Legal Research & Writing 2 : Week of 22 January 2008
January 22, 2008
- Prepare part B of research sheet for next class.
- There are a few cases we should all have in common; we can find others too,
though.
- So. First a research memo, then a trial-level brief. On research
memo, we're all working for plaintiff-- we'll split up for the
trial-level brief.
- Trial-level brief is addressed to the court, most likely a summary
judgment motion.
- Oral argument will be based on trial-level brief.
- Remember synthesis: deduce the rule of law from cases, then apply it
to our facts.
- Contributory negligence will ultimately not be that relevant (reasons
to be revealed later).
- Invite to stay is important; the fact they didn't provide booze is
a big deal (ironically, it's bad for the defendants, who might
otherwise be immune by statute: social host immunity). Does the
invite encourage drinking? Does putting the beer in the
homeowners' fridge have bearing on whether they "provided" the
beer?
- Driver could have walked, etc.
- At the summary judgment level, we can ignore questions that need
a trial/jury. So we can table all of those for now. Like
how drunk the plaintiff was.
- Read file and part B of research worksheet for Thursday.
- Part C is due Tuesday.
- Sara Deutch is our TA. Robert Ellis is filling in.
- Northwestern reporter: a regional reporter, including WI.
- Table T6 products = prod, corporation = corp
- Full cite: Flambeau Prods. Corp. v. Honeywell Info. Sys., Inc,
341 N.W.2d 655 (Wis. 1984).
- With a pin cite: Flambeau Prods. Corp. v. Honeywell
Info.

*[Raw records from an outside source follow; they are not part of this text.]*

(* ===== verification/TrapProps.v ===== *)
(** * What the trap handler does *)

From S2P Require Import Prelude Memory Cpu PageAlloc PageProps Kmem Mmu MmuTree MinixLayout Lock Process ProcessProps Sched ExitProps UserExit.
From S2P Require Import Console World Boxes Uart BlockIo Virtio Block Rng Input Gpu VirtioBus Plic FsProc Syscall SyscallFacts Trap.
Import Mem PageProps Process ProcessProps Sched ExitProps UserExit World Syscall SyscallFacts Trap.

Module TrapProps.
Import (notations) String.

Section Perm.
Context `{Linker}.

(** The order of the list and the states of the processes do not matter, nor do the
    lock and the clock. *)
Lemma procs_ok_perm s t l x r m n :
  procs_ok s t l -> l ≡ₚ x :: r ->
  procs_ok (mkP (kern s) (Some (with_state Running x :: r)) m (NEXT_PID s) n) t (with_state Running x :: r).
Proof.
  intros [Hl Hpage Hpids Hnd Hfr Hnext] Hp. unfold frames_ok in *. rewrite Hp in Hpids, Hnd, Hfr.
  split; try done; cbn [kern NEXT_PID].
  - rewrite Forall_cons in *. done.
  - unfold frames_ok. rewrite Forall_cons in *. done.
Qed.
End Perm.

Sys., Inc, 341 N.W.2d 655, 664 (Wis. 1984).
- Short cite: Flambeau, 341 N.W.2d at 664.
- Directly after: Id. at 665
- And again: Id.
- Note headnote numbers throughout the text. Never cite to them:
they are just there to make your skimming more efficient.
- The Wisconsin Reports are just WI things; you'd pretty much
always cite to the regional reporter, though.
- Note that the starred numbers in the online resources represent
the pages in parallel citations. Lexis is a little more
explicit about this than Westlaw.
- For this semester, outside of public domain, we will just use
regional reporters.
- Citing to a footnote, you can do thusly:
- Short cite: Flambeau, 341 N.W.2d at 664, n.13.
- Public domain citation:
- First cite: Putnam v. Timer Warner Cable of Se. Wis., L.P.
2002 WI 108, 649 N.W. 2d 626.
- Short cite, with pinpoint: Putnam, 649 N.W.2d 626, ¶ 16.
- If case name was mentioned in sentence: 649 N.W.2d 626, ¶ 16.
- Directly after: Id. ¶ 18.
- Footnote (department standard-- this is not in the bluebook:
Id. ¶ 18 n.10.
- Statutes. If it is feasible, cite to the statute itself, not the
annotated statute. For WI, this is easy. For some other states,
you might need to cite an annotated statute.
- Official statute: Wis. Stat. § 401.207 (2005-06)
- Make sure you look at the actual statute: online database
dates are misleading!
- Annotated statute: Wis. Stat. Ann. § 401.207 (West 2003).
- Judges and attorneys get very picky about this stuff. Many people
will review your work, to exacting detail. If a citation is
wrong, that makes it seem like you are missing details.